(The data Opens)
(** * Playback synchronisation and optimistic commands of the Swing DJ Companion

    A shallow embedding of the playback core of [src/renderer.js]: the remote
    state poller, the interpolation clock, the command dispatcher
    ([playTrack], [togglePlayPause]) and the device resolver.

    The renderer is single-threaded and event driven.  An [async] function
    runs without interruption up to its next [await]; what remains of it is
    kept here as a suspended [Task] that a later event resumes.  Module level
    [let] variables are the fields of [State]; the parts of the page that the
    core writes are the fields of [Dom]; timers live in a table keyed by the
    ids that [setInterval] and [setTimeout] hand out. *)

From stdpp Require Import gmap strings list pretty.
From Stdlib Require Import ZArith Ascii.

Local Open Scope string_scope.
Local Open Scope Z_scope.

(** ** Strings as the code uses them *)

Module JsString.

(** [s.includes(sub)] *)
Fixpoint includes (sub s : string) : bool :=
  String.prefix sub s ||
  match s with
  | EmptyString => false
  | String _ rest => includes sub rest
  end.

Definition lower_ascii (c : ascii) : ascii :=
  let n := nat_of_ascii c in
  if ((65 <=? n)%nat && (n <=? 90)%nat)%bool then ascii_of_nat (n + 32) else c.

(** [s.toLowerCase()], on the letters A to Z; other bytes are kept. *)
Fixpoint toLowerCase (s : string) : string :=
  match s with
  | EmptyString => EmptyString
  | String c rest => String (lower_ascii c) (toLowerCase rest)
  end.

(** A string is falsy exactly when it is empty. *)
Definition truthy (s : string) : bool :=
  match s with EmptyString => false | _ => true end.

(** [a || b] on strings *)
Definition or_else (a b : string) : string := if truthy a then a else b.

(** [o || b] where [o] may be [null] or [undefined] *)
Definition opt_or_else (o : option string) (b : string) : string :=
  match o with Some a => or_else a b | None => b end.

(** truthiness of a value that is a string, [null] or [undefined] *)
Definition opt_truthy (o : option string) : bool :=
  match o with Some a => truthy a | None => false end.

End JsString.
Import JsString.

(** [esc]: the four replacements are applied one after the other; since no
    replacement text contains a character replaced later other than inside
    an entity already produced from [&], this is a map over characters. *)
Definition esc_char (c : ascii) : string :=
  if Ascii.eqb c "&" then "&amp;"
  else if Ascii.eqb c "<" then "&lt;"
  else if Ascii.eqb c ">" then "&gt;"
  else if Ascii.eqb c (ascii_of_nat 34) then "&quot;"
  else String c EmptyString.

Fixpoint esc (str : string) : string :=
  match str with
  | EmptyString => EmptyString
  | String c rest => esc_char c ++ esc rest
  end.

(** [isTransientError] *)
Definition isTransientError (msg : string) : bool :=
  if negb (truthy msg) then false
  else
    let lowerMsg := toLowerCase msg in
    includes "not valid json" lowerMsg ||
    includes "restriction violated" lowerMsg ||
    includes "failed to parse" lowerMsg ||
    (includes "unexpected" lowerMsg && includes "json" lowerMsg) ||
    includes "empty response" lowerMsg.

(** ** What the remote service and the page look like to the core *)

(** One saved library track ([djTracks] mirrors the library store). *)
Record LibTrack := { lib_id : string; bpm : option Z }.

Record Artist := { artist_name : string }.

(** [state.item] of the player endpoint.  A local file has no id. *)
Record Item := {
  item_id : option string;
  item_name : string;
  artists : option (list Artist);
  duration_ms : option Z
}.

(** An entry of the device list.  The service may withhold a device's id. *)
Record Device := { device_id : option string; is_active : bool }.

(** A parsed JSON body, as the fields the core reads from it; a field that is
    absent reads as [None] (or [false] for [is_playing]). *)
Record Body := {
  error_message : option string;        (* data.error?.message *)
  devices : option (list Device);       (* d?.devices *)
  item : option Item;                   (* state.item *)
  is_playing : bool;                    (* state.is_playing *)
  progress_ms : option Z                (* state.progress_ms *)
}.

(** What [res.json()] settles to: a parse failure, or the parsed value, which
    may be [null]. *)
Inductive JsonResult :=
| JsonThrows (message : string)
| JsonValue (data : option Body).

(** What [fetch(...)] followed by [res.json()] settles to. *)
Inductive HttpReply :=
| NetworkError (message : string)
| Response (status : Z) (json : JsonResult).

(** What the session provider [getValidToken()] settles to. *)
Inductive TokenReply :=
| Token (token : option string)
| TokenThrows (message : string).

(** The arguments of one [spotifyFetch(path, opts)] call.  [uris] stands for
    the body [JSON.stringify({ uris })]. *)
Record Request := {
  path : string;
  method : option string;
  uris : option (list string)
}.

(** How an awaited promise settles: a value, or a thrown [Error]. *)
Inductive Outcome :=
| Fulfilled (data : option Body)
| Rejected (message : string).

(** Effects that leave the renderer, oldest last. *)
Inductive Effect :=
| Call (req : Request)             (* spotifyFetch invoked *)
| Http (req : Request)             (* fetch() performed with a bearer token *)
| SdkTogglePlay                    (* spotifyPlayer.togglePlay() *)
| ConsoleWarn (text : string)
| ConsoleError (text : string).

(** *** The page *)

Record Button := { textContent : string; disabled : bool }.

(** [#nowPlaying]: the idle hint written by [renderBarLoggedIn], or the name
    and artist lines written by [updateBarNowPlaying]. *)
Inductive NowPlaying :=
| NowPlayingIdle
| NowPlayingTrack (name artist : string).

Record Card := {
  dataset_id : string;
  playing : bool;                       (* classList contains 'playing' *)
  play_btn : option string              (* text of .play-btn, if present *)
}.

Record Status := { status_text : string; status_className : string }.

(** The progress line ([#progressFill], [#progressCurrent],
    [#progressRemaining], created together): as first rendered, or showing the
    pair last handed to [updateProgressEl]. *)
Inductive Progress :=
| ProgressBlank
| ProgressAt (posMs durMs : Z).

Record Dom := {
  nowPlaying : option NowPlaying;
  barCenter : option bool;              (* Some true: shown *)
  barBpm : option string;
  playPauseBtn : option Button;
  progress : option Progress;
  cards : list Card;
  status : Status
}.

(** *** Timers *)

Inductive Timer :=
| ProgressInterval                      (* the 250 ms interpolation clock *)
| PollInterval                          (* the 2.5 s poller *)
| PollTimeout                           (* setTimeout(pollPlaybackState, 100) *)
| StatusTimeout (msg : string).         (* setStatus's 3.5 s clear *)

#[global] Instance Timer_eq_dec : EqDecision Timer.
Proof. solve_decision. Defined.

(** ** Renderer state: the module-level variables, the page, the timers *)

Record State := {
  spotifyPlayer : bool;                 (* non-null? *)
  sdkDeviceId : option string;
  progressTimer : option nat;
  pollInterval : option nat;
  djTracks : list LibTrack;
  pollSyncPos : Z;
  pollSyncAt : Z;
  pollDuration : Z;
  lastTrackId : option string;
  lastPaused : bool;
  playbackCommandPending : bool;
  lastPlaybackCommandTime : Z;
  playTrackPending : bool;
  lastPlayTrackTime : Z;
  dom : Dom;
  timers : gmap nat Timer;
  nextTimer : nat;
  log : list Effect
}.

(** What is left of an [async] function at an [await]. *)
Inductive Kont :=
| KPoll                                           (* pollPlaybackState, line 142 *)
| KPlayTrackDevices (trackId : string)            (* playTrack, line 214, via getDevices *)
| KPlayTrackCommand                               (* playTrack, line 225 *)
| KToggle (now : Z) (prevPaused ppBtn : bool).    (* togglePlayPause, lines 259/261 *)

(** Where a [spotifyFetch] call is waiting. *)
Inductive FetchStage :=
| AwaitToken (req : Request)            (* line 104 *)
| AwaitHttp.                            (* lines 106 and 115 *)

Inductive Task :=
| TFetch (stage : FetchStage) (k : Kont)
| TPlayTrackDevice (trackId : string) (deviceId : option string).
                                        (* playTrack, line 214, id known at once *)

(** The renderer: its state and the suspended [async] calls. *)
Record Sys := { st : State; tasks : list Task }.

(** ** Assignments *)

(** Writing one part of the page. *)
Definition set_nowPlaying (v : option NowPlaying) (d : Dom) : Dom :=
  {| nowPlaying := v; barCenter := barCenter d; barBpm := barBpm d;
     playPauseBtn := playPauseBtn d; progress := progress d;
     cards := cards d; status := status d |}.

Definition set_barCenter (v : option bool) (d : Dom) : Dom :=
  {| nowPlaying := nowPlaying d; barCenter := v; barBpm := barBpm d;
     playPauseBtn := playPauseBtn d; progress := progress d;
     cards := cards d; status := status d |}.

Definition set_barBpm (v : option string) (d : Dom) : Dom :=
  {| nowPlaying := nowPlaying d; barCenter := barCenter d; barBpm := v;
     playPauseBtn := playPauseBtn d; progress := progress d;
     cards := cards d; status := status d |}.

Definition set_playPauseBtn (v : option Button) (d : Dom) : Dom :=
  {| nowPlaying := nowPlaying d; barCenter := barCenter d;
     barBpm := barBpm d; playPauseBtn := v; progress := progress d;
     cards := cards d; status := status d |}.

Definition set_progress (v : option Progress) (d : Dom) : Dom :=
  {| nowPlaying := nowPlaying d; barCenter := barCenter d;
     barBpm := barBpm d; playPauseBtn := playPauseBtn d; progress := v;
     cards := cards d; status := status d |}.

Definition set_cards (v : list Card) (d : Dom) : Dom :=
  {| nowPlaying := nowPlaying d; barCenter := barCenter d;
     barBpm := barBpm d; playPauseBtn := playPauseBtn d;
     progress := progress d; cards := v; status := status d |}.

Definition set_status (v : Status) (d : Dom) : Dom :=
  {| nowPlaying := nowPlaying d; barCenter := barCenter d;
     barBpm := barBpm d; playPauseBtn := playPauseBtn d;
     progress := progress d; cards := cards d; status := v |}.

(** Assigning one variable. *)
Definition set_spotifyPlayer (v : bool) (s : State) : State :=
  {| spotifyPlayer := v; sdkDeviceId := sdkDeviceId s;
     progressTimer := progressTimer s; pollInterval := pollInterval s;
     djTracks := djTracks s; pollSyncPos := pollSyncPos s;
     pollSyncAt := pollSyncAt s; pollDuration := pollDuration s;
     lastTrackId := lastTrackId s; lastPaused := lastPaused s;
     playbackCommandPending := playbackCommandPending s;
     lastPlaybackCommandTime := lastPlaybackCommandTime s;
     playTrackPending := playTrackPending s;
     lastPlayTrackTime := lastPlayTrackTime s; dom := dom s;
     timers := timers s; nextTimer := nextTimer s; log := log s |}.

Definition set_sdkDeviceId (v : option string) (s : State) : State :=
  {| spotifyPlayer := spotifyPlayer s; sdkDeviceId := v;
     progressTimer := progressTimer s; pollInterval := pollInterval s;
     djTracks := djTracks s; pollSyncPos := pollSyncPos s;
     pollSyncAt := pollSyncAt s; pollDuration := pollDuration s;
     lastTrackId := lastTrackId s; lastPaused := lastPaused s;
     playbackCommandPending := playbackCommandPending s;
     lastPlaybackCommandTime := lastPlaybackCommandTime s;
     playTrackPending := playTrackPending s;
     lastPlayTrackTime := lastPlayTrackTime s; dom := dom s;
     timers := timers s; nextTimer := nextTimer s; log := log s |}.

Definition set_progressTimer (v : option nat) (s : State) : State :=
  {| spotifyPlayer := spotifyPlayer s; sdkDeviceId := sdkDeviceId s;
     progressTimer := v; pollInterval := pollInterval s;
     djTracks := djTracks s; pollSyncPos := pollSyncPos s;
     pollSyncAt := pollSyncAt s; pollDuration := pollDuration s;
     lastTrackId := lastTrackId s; lastPaused := lastPaused s;
     playbackCommandPending := playbackCommandPending s;
     lastPlaybackCommandTime := lastPlaybackCommandTime s;
     playTrackPending := playTrackPending s;
     lastPlayTrackTime := lastPlayTrackTime s; dom := dom s;
     timers := timers s; nextTimer := nextTimer s; log := log s |}.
(The data Closes)
_What is being asked:_
Exactly as they appear, retype the lines from the start of the records through the line containing "From Stdlib Require Import ZArith Ascii.".

_Answer:_
(** * Playback synchronisation and optimistic commands of the Swing DJ Companion

    A shallow embedding of the playback core of [src/renderer.js]: the remote
    state poller, the interpolation clock, the command dispatcher
    ([playTrack], [togglePlayPause]) and the device resolver.

    The renderer is single-threaded and event driven.  An [async] function
    runs without interruption up to its next [await]; what remains of it is
    kept here as a suspended [Task] that a later event resumes.  Module level
    [let] variables are the fields of [State]; the parts of the page that the
    core writes are the fields of [Dom]; timers live in a table keyed by the
    ids that [setInterval] and [setTimeout] hand out. *)

From stdpp Require Import gmap strings list pretty.
From Stdlib Require Import ZArith Ascii.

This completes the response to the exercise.